Prime numbers, also known as prime numbers, refer to natural numbers that have no other factors except 1 and itself in natural numbers greater than 1. It is worth noting that each number can be decomposed into the product of prime numbers.

The Sieve of Eratosthenes is a very common method to judge whether an integer is a prime number. And it can judge the integer less than n when judging an integer n, so it is very suitable for this problem. Its principle is also very easy to understand: traverse from 1 to N. assuming that the current traverse reaches m, mark all integers less than N and multiple of m as sums; After traversal, numbers that are not marked as sum are prime numbers.

int countPrimes(int n) { if(n<=2) return 0; vector<bool>prime(n,true); int count=n-2;//Remove 1 which is not prime for(int i=2;i<=n;++i) { if(prime[i]){ for(int j=2*i;j<n;j+=i) { if(prime[i]){ prime[j]=false; --count; } } } } return count; }

Using some properties of prime numbers, we can further optimize the algorithm

int countPrimes(int n) { if(n<=2) return 0; vector<bool>prime(n,true); int i=3,sqrtn=sqrt(n),count=n/2;//Even numbers must not be prime numbers while(i<=sqrtn)//The minimum prime factor must be less than or equal to the square { for(int j=i*i;j<n;j+=2*i)//Avoid even and repeated traversals { if(prime[j]) { --count; prime[j]=false; } } do{ i+=2; }while(i<=sqrtn&&!prime[i]);//Avoid even and repeated traversals } return count; }

## 3. Digital processing

The problem of binary conversion type is usually calculated by division and modulus (mod). At the same time, we should also pay attention to some details, such as negative numbers and zero. If the output is numeric rather than string, you also need to consider whether it will exceed the upper and lower bounds of integers.

string convertToBase7(int num) { if(num==0) return "0"; bool is_negative=num<0; if(is_negative) num= -num; string ans; while(num) { int a=num/7,b=num%7; ans=to_string(b)+ans; num=a; } return is_negative ? "-" + ans: ans; }

Topic 1:

Given a nonnegative integer, judge how many zeros are at the end of its factorial result.
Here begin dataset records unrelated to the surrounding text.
(** The token exchange never raises; it returns the signed URL or the URL
    it was given. *)
Lemma sign_url_ok video video_url :
  exists u, result (sign_url H B video_id video video_url) = Ok u
            /\ (is_empty video_url = false -> is_empty u = false).
Proof.
  unfold sign_url.
  destruct (url_or_none H (dict_get video "token")) as [token_url |];
    [| exists video_url; auto].
  destruct (negb (is_empty token_url) && _); [| exists video_url; auto].
  unfold call_download_json. cbn [bind].
  destruct (traverse_obj_url H _) as [signed |]; [| exists video_url; auto].
  destruct (is_empty signed) eqn:E; simpl.
  - exists video_url; auto.
  - exists signed; auto.
Qed.

(** The formats of one URL: never an exception, the formats so far are kept,
    the URL is remembered, and no JSON download is made. *)
Lemma extract_formats_ok acc format_id video_url :
  exists r,
    result (extract_formats H B video_id acc format_id video_url) = Ok r
    /\ rs_video_url r = Some video_url
    /\ (exists fs, rs_formats r = rs_formats acc ++ fs)
    /\ existsb is_download_json
         (trace (extract_formats H B video_id acc format_id video_url)) = false.
Proof.
  unfold extract_formats.
  destruct (determine_ext H video_url =? "f4m")%string.
  { eexists. repeat split. eexists. reflexivity. }
  destruct (determine_ext H video_url =? "m3u8")%string.
  { unfold call_extract_m3u8. cbn [bind].
    destruct (extract_m3u8_formats_and_subtitles B _ _ _) as [fmts subs].
    eexists. repeat split. eexists. reflexivity. }
  destruct (determine_ext H video_url =? "mpd")%string.
  { unfold call_extract_mpd. cbn [bind].
    destruct (extract_mpd_formats_and_subtitles B _ _ _) as [fmts subs].
    eexists. repeat split. eexists. reflexivity. }
  destruct (startswith "rtmp" video_url).
  { eexists. repeat split. eexists. reflexivity. }
  unfold call_is_valid_url. cbn [bind ret].
  eexists. repeat split.
  destruct (is_valid_url B video_url video_id format_id); cbn [rs_formats].
  - eexists. reflexivity.
  - exists []. now rewrite app_nil_r.
Qed.

(** One turn of the second loop. *)
Lemma resolve_descriptor_ok acc video :
  exists u r,
    result (sign_url H B video_id video (descriptor_url video)) = Ok u
    /\ resolve_descriptor H B video_id acc video =
         logged (trace (sign_url H B video_id video (descriptor_url video)))
           (extract_formats H B video_id acc (dict_get video "format") u)
    /\ result (resolve_descriptor H B video_id acc video) = Ok r
    /\ rs_video_url r = Some u
    /\ exists fs, rs_formats r = rs_formats acc ++ fs.
Proof.
  destruct (sign_url_ok video (descriptor_url video)) as (u & S & _).
  destruct (extract_formats_ok acc (dict_get video "format") u)
    as (r & R & U & F & _).
  exists u, r. split; [exact S |].
  assert (E : resolve_descriptor H B video_id acc video =
              logged (trace (sign_url H B video_id video (descriptor_url video)))
                (extract_formats H B video_id acc (dict_get video "format") u)).
  { unfold resolve_descriptor. rewrite (bind_ok _ _ u S). reflexivity. }
  split; [exact E |]. rewrite E. unfold logged, result at 1. cbn [fst].
  auto.
Qed.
Each trailing 0 consists of 2 × 5 = 10, so we can divide each element of factorial into prime numbers and multiply them, and count the number of 2

And 5. Obviously, the number of quality factor 2 is much more than that of quality factor 5, so we can only count the number of quality factors in the factorial result

Factor 5.

int trailingZeros(int n) { return n==0 ? 0:n/5+trailingZeros(n/5); }

Topic 2: given two strings composed of numbers, find the result of their addition

Because the addition operation is carried out from back to front, you can flip the string first and then calculate it bit by bit. This type of question examines the details, such as carry, digit difference and so on.
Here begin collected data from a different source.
Lemma window_offset w p i :
  (w + i - p) mod events_max_entries
  = ((w - p) mod events_max_entries + i) mod events_max_entries.
Proof. rewrite Zplus_mod_idemp_l. f_equal. lia. Qed.

(** A window of the memory read as a field is terminated. *)
Lemma window_terminated m w :
  no_long_run m -> w mod 8 = 0 ->
  nul_terminated 256 (ring_read m w 256) = true.
Proof.
  intros Hm Hw. destruct (Hm w Hw) as (i & Hi & Hnul).
  unfold nul_terminated. apply existsb_exists. exists NUL. split; [|reflexivity].
  apply list_elem_of_In, (list_elem_of_lookup_2 _ (Z.to_nat i)).
  rewrite lookup_take_lt by lia.
  rewrite ring_read_lookup by lia. rewrite Z2Nat.id by lia. now rewrite Hnul.
Qed.

Lemma written_terminated cap old new j :
  field_written cap old new j -> nul_terminated (Z.of_nat cap) new = true.
Proof.
  intros (Hj & _ & Hnul & _).
  unfold nul_terminated. apply existsb_exists. exists NUL. split; [|reflexivity].
  apply list_elem_of_In, (list_elem_of_lookup_2 _ j).
  rewrite lookup_take_lt by lia. exact Hnul.
Qed.

Lemma aligned_pos d : d mod 8 = 0 -> 0 < d -> 8 <= d.
Proof. intros Hd Hpos. Z.div_mod_to_equations. lia. Qed.

Lemma aligned_below d n : d mod 8 = 0 -> n mod 8 = 0 -> d < n -> d <= n - 8.
Proof. intros Hd Hn Hlt. Z.div_mod_to_equations. lia. Qed.

(** *** Writing a record keeps a NUL in every window

    The record written at [p] has a NUL in its header (offset 2) and at
    the offsets [o1] and [o2]; its bytes after [o2] are those the memory
    held.  A window of 256 bytes then meets one of the three NULs, or
    lies in memory the write left as it was. *)
Lemma write_keeps_windows m p bs (o1 o2 : nat) :
  no_long_run m ->
  p mod 8 = 0 ->
  Z.of_nat (length bs) <= events_max_entries ->
  bs !! 2%nat = Some NUL ->
  bs !! o1 = Some NUL ->
  bs !! o2 = Some NUL ->
  (2 <= o1 <= 258)%nat ->
  (o1 <= o2 <= o1 + 256)%nat ->
  (forall i, (o2 < i < length bs)%nat ->
             bs !! i = Some (ring_byte m (p + Z.of_nat i))) ->
  no_long_run (ring_write bs p m).
Proof.
  intros Hm Hp Hlen H0 H1 H2 Ho1 Ho2 Htail w Hw.
  set (d := (w - p) mod events_max_entries).
  assert (HN : events_max_entries = 262144) by reflexivity.
  assert (Hd : 0 <= d < events_max_entries)
    by (apply Z.mod_pos_bound; reflexivity).
  assert (Hd8 : d mod 8 = 0) by (apply aligned_sub; assumption).
  assert (Hoff : forall i, 0 <= d + i < events_max_entries ->
            Z.to_nat ((w + i - p) mod events_max_entries) = Z.to_nat (d + i)).
  { intros i Hi. rewrite window_offset. fold d. now rewrite Z.mod_small by lia. }
  pose proof (lookup_lt_Some _ _ _ H2) as Hlen2.
  destruct (Z.eq_dec d 0) as [Hd0|Hd0].
  { exists 2. split; [lia|].
    rewrite ring_byte_write, Hoff by lia. rewrite Hd0.
    change (Z.to_nat (0 + 2)) with 2%nat. now rewrite H0. }
  assert (Hd1 : 8 <= d) by (apply aligned_pos; lia).
  destruct (Z_le_gt_dec d (Z.of_nat o1)) as [Hle1|Hgt1].
  { exists (Z.of_nat o1 - d). split; [lia|].
    rewrite ring_byte_write, Hoff by lia.
    replace (d + (Z.of_nat o1 - d)) with (Z.of_nat o1) by lia.
    now rewrite Nat2Z.id, H1. }
  destruct (Z_le_gt_dec d (Z.of_nat o2)) as [Hle2|Hgt2].
  { exists (Z.of_nat o2 - d). split; [lia|].
    rewrite ring_byte_write, Hoff by lia.
    replace (d + (Z.of_nat o2 - d)) with (Z.of_nat o2) by lia.
    now rewrite Nat2Z.id, H2. }
  destruct (Z_le_gt_dec (events_max_entries - 248) d) as [Hwrap|Hflat].
  { exists (events_max_entries - d + 2). split; [lia|].
    rewrite ring_byte_write, window_offset. fold d.
    replace (d + (events_max_entries - d + 2)) with (2 + 1 * events_max_entries)
      by lia.
    rewrite Z_mod_plus_full, Z.mod_small by lia.
    change (Z.to_nat 2) with 2%nat. now rewrite H0. }
  assert (Hd2 : d <= events_max_entries - 256).
  { pose proof (aligned_below d (events_max_entries - 248) Hd8 eq_refl). lia. }
  destruct (Hm w Hw) as (i & Hi & Hnul). exists i. split; [exact Hi|].
  rewrite ring_byte_write, Hoff by lia.
  destruct (bs !! Z.to_nat (d + i)) as [b|] eqn:Hb; [|exact Hnul].
  pose proof (lookup_lt_Some _ _ _ Hb) as Hin.
  rewrite Htail in Hb by lia. injection Hb as <-.
  rewrite Z2Nat.id by lia. rewrite <- Hnul.
  unfold ring_byte. f_equal.
  replace (p + (d + i)) with (p + i + d) by lia.
  unfold d. rewrite Zplus_mod_idemp_r. f_equal. lia.
Qed.

(** *** What the handlers write into a string field *)

Lemma store_nul_written x old cap :
  length old = cap -> (length x < cap)%nat ->
  field_written cap old (store_bytes (x ++ [NUL]) old) (length x).
Proof.
  intros Hold Hx. unfold field_written, store_bytes.
  split; [exact Hx|]. split; [|split].
  - rewrite !length_app, length_drop. simpl. lia.
  - rewrite <- app_assoc. simpl. now apply list_lookup_middle.
  - intros i Hi. rewrite lookup_app_r by (rewrite length_app; simpl; lia).
    rewrite lookup_drop. f_equal. rewrite length_app. simpl. lia.
Qed.

Lemma repeat_snoc (b : byte) n : repeat b (S n) = repeat b n ++ [b].
Proof. induction n as [|n IH]; simpl; [reflexivity|]. now rewrite <- IH. Qed.

Lemma get_current_comm_written task_comm old size :
  length old = Z.to_nat size -> 0 < size ->
  field_written (Z.to_nat size) old (bpf_get_current_comm task_comm old size)
    (Z.to_nat size - 1).
Proof.
  intros Hold Hsize. unfold bpf_get_current_comm.
  set (s := take (Z.to_nat (size - 1)) (cstr task_comm)).
  assert (Hs : (length s <= Z.to_nat size - 1)%nat)
    by (unfold s; rewrite length_take; lia).
  replace (Z.to_nat size - length s)%nat
    with (S (Z.to_nat size - 1 - length s)) by lia.
  rewrite repeat_snoc, app_assoc.
  set (x := s ++ repeat NUL (Z.to_nat size - 1 - length s)).
  assert (Hx : length x = (Z.to_nat size - 1)%nat)
    by (unfold x; rewrite length_app, repeat_length; lia).
  rewrite <- Hx. apply store_nul_written; [exact Hold|]. lia.
Qed.

Lemma probe_read_str_written m old size src :
  length old = Z.to_nat size -> 0 < size ->
  exists j,
    field_written (Z.to_nat size) old (snd (bpf_probe_read_str m old size src)) j.
Proof.
  intros Hold Hsize. unfold bpf_probe_read_str.
  destruct (Z.leb_spec size 0); [lia|].
  destruct (read_cstr m src (Z.to_nat size)) as [s|]; cbn [snd].
  - eexists. apply store_nul_written; [exact Hold|].
    rewrite length_take. lia.
  - assert (Hrep : repeat NUL (Z.to_nat size)
                   = repeat NUL (Z.to_nat size - 1) ++ [NUL])
      by (rewrite <- repeat_snoc; f_equal; lia).
    rewrite Hrep. eexists.
    apply store_nul_written; [exact Hold|]. rewrite repeat_length. lia.
Qed.

(** The event a firing commits, field by field against the slot. *)
Lemma handle_shape f t rb slot rb1 :
  bpf_ringbuf_reserve rb sizeof_process_event = Some (slot, rb1) ->
  length (comm slot) = 16%nat ->
  length (exe slot) = 256%nat ->
  exists e jc,
    snd (handle f t rb) = bpf_ringbuf_submit e rb1
    /\ field_written 16 (comm slot) (comm e) jc
    /\ args e = args slot
    /\ (exe e = exe slot
        \/ (jc = 15%nat /\ exists k, field_written 256 (exe slot) (exe e) k)).
Proof.
  intros Hres Hcomm Hexe.
  destruct f as [ctx|ctx|ctx]; simpl;
    [unfold trace_exec|unfold trace_exit|unfold trace_fork];
    rewrite Hres; cbn [snd].
  - destruct (probe_read_str_written (task_mem t) (exe slot) MAX_PATH_LEN
                (filename ctx) Hexe eq_refl) as (k & Hk).
    eexists; exists 15%nat. split; [reflexivity|]. cbn [comm exe args].
    split; [apply (get_current_comm_written _ _ TASK_COMM_LEN Hcomm eq_refl)|].
    split; [reflexivity|]. right. split; [reflexivity|]. now exists k.
  - eexists; exists 15%nat. split; [reflexivity|]. cbn [comm exe args].
    split; [apply (get_current_comm_written _ _ TASK_COMM_LEN Hcomm eq_refl)|].
    split; [reflexivity|]. now left.
  - destruct (probe_read_str_written (array_mem (parent_comm ctx)) (comm slot)
                TASK_COMM_LEN 0 Hcomm eq_refl) as (j & Hj).
    eexists; exists j. split; [reflexivity|]. cbn [comm exe args].
    split; [exact Hj|]. split; [reflexivity|]. now left.
Qed.

(** *** The bytes of a record *)

Section Record.
Variables (pg_off : Z) (e : process_event) (padding : list byte).
Hypothesis Hpad : length padding = 3%nat.
Hypothesis Hcomm : length (comm e) = 16%nat.
Hypothesis Hexe : length (exe e) = 256%nat.

Lemma record_header_nul : record_bytes pg_off e padding !! 2%nat = Some NUL.
Proof.
  unfold record_bytes. rewrite <- !app_assoc.
  rewrite lookup_app_l by (rewrite length_le_bytes; lia). reflexivity.
Qed.

Lemma record_lookup_comm i :
  (40 <= i < 56)%nat ->
  record_bytes pg_off e padding !! i = comm e !! (i - 40)%nat.
Proof.
  intros Hi. unfold record_bytes.
  rewrite lookup_app_r by (rewrite !length_app, !length_le_bytes, Hpad; lia).
  rewrite lookup_app_l by (rewrite !length_app, !length_le_bytes, Hpad; lia).
  f_equal. rewrite !length_app, !length_le_bytes, Hpad. lia.
Qed.

Lemma record_lookup_exe i :
  (56 <= i < 312)%nat ->
  record_bytes pg_off e padding !! i = exe e !! (i - 56)%nat.
Proof.
  intros Hi. unfold record_bytes.
  rewrite lookup_app_r by (rewrite !length_app, !length_le_bytes, Hpad; lia).
  rewrite lookup_app_r by (rewrite !length_app, !length_le_bytes, Hpad; lia).
  rewrite lookup_app_l by (rewrite !length_app, !length_le_bytes, Hpad; lia).
  f_equal. rewrite !length_app, !length_le_bytes, Hpad. lia.
Qed.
string addStrings(string num1,string num2) { string output(""); reverse(num1.begin(),num1.end()); reverse(num2.begin(),num2.end()); int onelen=num1.length(),twolen=num2.length(); if(onelen<=twolen) { swap(num1,num2); swap(onelen,twolen); } int addbit; for(int i=0;i<twolen;++i) { int cur_sum=(num1[i]-'0')+(num2[i]-'0')+addbit; output+=tot_string((cur_sum)%10); addbit=cur_sum<10?0:1; } for(int i=twolen;i<onelen;++i) { int cur_sum=(num1[i]-'0')+addbit; output+=to_string((cur_sum)%10); addbit=cur_sum<10?0:1; } if(addbit) { output+="1"; } reverse(output.begin(),output.end()); return output; }

Topic 3: judge whether a number is to the power of 3

There are two methods. One is to use logarithm. Let log3n = m, if n is an integer power of 3, then M must be an integer.

bool isPowerOfThree(int n){ return fmod(log10(n)/log10(3),1)==0; }

Another method is that because the maximum power of 3 in the range of int is 319 = 116261467, if n is an integer power of 3, then the remainder of 116261467 divided by N must be zero; vice versa.
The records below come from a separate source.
(** * Mood rotation selector and draggable pipeline diagram

    A shallow embedding of the two TypeScript sources of the site:

    - the mood catalog with [getRandomMoodImporter] (module [Moods]);
    - the interactive SVG flow of [Augest8.tsx]: node layout, the adaptive
      link router [buildAdaptivePath] and the pointer-drag handlers (module
      [Augest8]).

    JavaScript numbers are IEEE 754 binary64 values; the diagram is therefore
    modelled over Rocq's primitive [float], whose operations are the binary64
    ones.  The selector uses numbers only to draw an array index; there the
    value of [Math.random()] is a rational of [0, 1) and the product and the
    floor are taken exactly. *)

From Stdlib Require Import List ZArith QArith Qround Bool Lia String.
From Stdlib Require Import DecimalString.
From Stdlib Require Import Floats.
Import ListNotations.

Set Warnings "-inexact-float".


(* ================================================================== *)
(** * The rotation selector *)
(* ================================================================== *)

Module Moods.

(** What a call does within a bounded number of loop iterations: it returns
    normally, throws, or is still looping when the bound is reached. *)
Inductive outcome (A : Type) : Type :=
| Returns (a : A)
| Throws
| StillLooping.
Arguments Returns {A} a.
Arguments Throws {A}.
Arguments StillLooping {A}.

(** Process-wide state of the module: the [isFirstCall] flag, and how many
    values [Math.random] has handed out so far. *)
Record State : Type := mkState { isFirstCall : bool; drawn : nat }.

(** The state right after the module has been loaded. *)
Definition initial : State := mkState true 0.

Section Selector.

(** [MoodImporter] values are function objects: [===] on them is reference
    identity, which is decidable. *)
Variable MoodImporter : Type.
Variable same_ref : forall a b : MoodImporter, {a = b} + {a <> b}.

(** A JavaScript value that the selector handles: an importer, or
    [undefined] (an omitted argument, an array read out of range). *)
Inductive value : Type :=
| undefined
| importer (f : MoodImporter).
bool isPowerOfThree(int n) { return n>0&&1162261467%n==0; }

## 4. Random and sampling

Given an array, it is required to implement two instruction functions. The first function "shuffle" can randomly disrupt the array, and the second function "reset" can restore the original order.

We use the classic Fisher Yates shuffle algorithm. The principle is to achieve random disorder by randomly exchanging positions. There are two writing methods: forward and reverse, and the implementation is very convenient. Note the implementation details of the "reset" function and the constructor of the class.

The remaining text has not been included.